Введение к работе
Актуальность проблемы. Зеленый флуоресцентный белок GFP и его варианты и гомологи представляют собой уникальное семейство белков, способных к образованию хромофорной группы за счет автокаталитической посттрансляционной модификации собственных аминокислотных остатков, происходящей без привлечения внешних кофакторов и ферментов. Благодаря этому свойству, GFP-подобные белки широко используются в современной молекулярной и клеточной биологии в качестве генетически кодируемых флуоресцентных меток для прижизненного мечения белков, органелл и клеток. Фотоактивируемые флуоресцентные белки (ФАФ-белки) составляют особую группу GFP-подобных белков, способных к многократному увеличению яркости флуоресценции в ответ на облучение светом определенной длины волны и интенсивности. ФАФ-белки являются мощным инструментом для точного оптического мечения и последующего слежения за перемещением выбранного объекта (отдельных клеток, внутриклеточных органелл и белков). В последнее время ФАФ-белки успешно применяются в новых методах получения изображений со сверхвысоким разрешением.
Создание новых ФАФ-белков, особенно с эмиссией в красной области видимого спектра, а также новых методов их использования представляется высоко актуальной задачей, позволяющей расширить область применения GFP-подобных белков.
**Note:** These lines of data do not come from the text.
(** * Vamana graph index: a shallow embedding of [vamana.cpp]

    The development follows [src/vamana.cpp], [include/vamana.h] and
    [src/distance_functions.cpp].

    Modelling conventions.
    - [float] values are exact rationals ([Q]); rounding, infinities and NaN
      are outside the model (the runs evaluated below use small integers,
      on which float arithmetic is exact).  [std::numeric_limits<float>::max()]
      and [lowest()] are the rationals [2^128 - 2^104] and its opposite.  The
      float comparison [==] is [Qeq_bool].  [1.0f / 0] is [0] in [Q]; it can
      only arise in [centroid()] of a tracker with count [0].
    - [uint32_t] ids are [N]; [size_t] quantities ([R], [L], [k], [dims])
      are [nat]; the [uint64_t] counters of the medoid tracker are [Z] with
      their wrap-around modulo [2^64] written out.
    - [std::unordered_map] is [gmap], [std::unordered_set] is [gset].  Where
      the source takes [node_map.begin()] the model takes the first binding
      of [map_to_list].
    - [std::priority_queue] is a list kept ordered by its comparator, the top
      at the head.  The order the real heap gives to entries of equal
      distance is unspecified; the model puts the newest one first.
    - A call that leaves defined behaviour in the source ([top()] of an empty
      queue, [at()] of an absent key, a vector resized while it is iterated,
      [VisitedSet::mark] of the id [2^32 - 1]) evaluates to [None].
    - Vectors are expected to hold [dims] components; a missing component is
      read as [0]. *)

From Stdlib Require Import QArith Lqa Sorted.
From stdpp Require Import gmap list sorting.

(** ** Floats *)

Definition FLT_MAX : Q := (2 ^ 128 - 2 ^ 104)%Z # 1.
Definition FLT_LOWEST : Q := - FLT_MAX.

Definition flt (a b : Q) : bool := negb (Qle_bool b a).
Definition fle (a b : Q) : bool := Qle_bool a b.
Definition feq (a b : Q) : bool := Qeq_bool a b.

(** ** distance_functions.cpp *)

Inductive distance_metric_t := L2 | INNER_PRODUCT.

Definition vec_at (a : list Q) (i : nat) : Q := nth i a 0%Q.

Definition sq_diff (a b : list Q) (i : nat) : Q :=
  let diff := (vec_at a i - vec_at b i)%Q in (diff * diff)%Q.

Definition l2_distance_plain (a b : list Q) (dim : nat) : Q :=
  foldl (fun dist i => (dist + sq_diff a b i)%Q) 0%Q (seq 0 dim).

(** One lane of the 8-wide accumulator [sum] after the blocks [0 .. limit). *)
Definition l2_lane (a b : list Q) (limit lane : nat) : Q :=
  foldl (fun acc blk => (acc + sq_diff a b (8 * blk + lane))%Q) 0%Q
        (seq 0 (limit / 8)).

Definition l2_distance (a b : list Q) (dim : nat) : Q :=
  let limit := dim - dim mod 8 in
  let dist :=
    if 0 <? limit then
      let temp := l2_lane a b limit in
      (temp 0%nat + temp 1%nat + temp 2%nat + temp 3%nat +
       temp 4%nat + temp 5%nat + temp 6%nat + temp 7%nat)%Q
    else 0%Q in
  foldl (fun dist i => (dist + sq_diff a b i)%Q) dist (seq limit (dim - limit)).

Definition ip_distance (a b : list Q) (dim : nat) : Q :=
  let dist := foldl (fun dist i => (dist + vec_at a i * vec_at b i)%Q) 0%Q (seq 0 dim) in
  (1 - dist)%Q.

Definition compute (metric : distance_metric_t) (a b : list Q) (dims : nat) : Q :=
  match metric with
  | L2 => l2_distance a b dims
  | INNER_PRODUCT => ip_distance a b dims
  end.

(** ** vamana.h *)

Record vamana_candidate_t := mk_candidate { cand_id : N; distance : Q }.

Definition min_cmp (a b : vamana_candidate_t) : bool := flt (distance b) (distance a).
Definition max_cmp (a b : vamana_candidate_t) : bool := flt (distance a) (distance b).

Record vamana_node_t := mk_node { neighbors : list N; vector : list Q }.

Definition set_neighbors (nbrs : list N) (node : vamana_node_t) : vamana_node_t :=
  {| neighbors := nbrs; vector := vector node |}.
Цели и задачи работы. Целью работы было разработать новые методы анализа деградации и взаимодействий целевых белков на уровне единичных живых клеток с использованием ФАФ-белков. В рамках этой цели были поставлены следующие задачи:
1. Разработать метод мониторинга деградации целевых белков с
использованием необратимо фотоактивируемого белка Dendra2.
2. Создать мономерный обратимо фотоактивируемый красный
флуоресцентный белок и применить его для изучения взаимодействия целевых
белков между собой.
Научная новизна и практическая ценность работы. Впервые показана возможность использования ФАФ-белков для определения скорости деградации целевых белков в режиме реального времени на уровне отдельных живых клеток. Получены и охарактеризованы обратимо фотоактивируемые варианты мономерного красного флуоресцентного белка TagRFP; выявлены аминокислотные позиции, имеющие определяющую роль в проявлении свойств фотоактивируемости мутантов белка TagRFP. Предложен метод изучения взаимодействия целевых белков в живой клетке в режиме реального времени с
использованием красного обратимо фотоактивируемого флуоресцентного белка в качестве акцептора для резонансного переноса энергии, модулируемого светом. Разработанные методы могут быть широко использованы в молекулярной и клеточной биологии для изучения функционирование белков в живой клетке.
Структура диссертации. Диссертационная работа изложена на страницах и состоит из введения, обзора литературы, экспериментальной части, результатов и их обсуждения, выводов и списка цитируемой литературы, включающего 144 ссылок. Диссертация содержит 35 рисунков и 5 таблицы.
Апробация работы. Основные материалы диссертации были доложены на международной летней школе Molecular Imaging (Гейдельберг, Германия, 2006), V съезде Российского фотобиологического общества (Пущино, 2008) и Международной научной конференции по биоорганической химии, биотехнологии и бионанотехнологии, посвященной 75-летию со дня рождения академика Ю. А. Овчинникова (Москва-Пущино, 2009).
Публикации. По материалам диссертации опубликовано две статьи в рецензируемых журналах.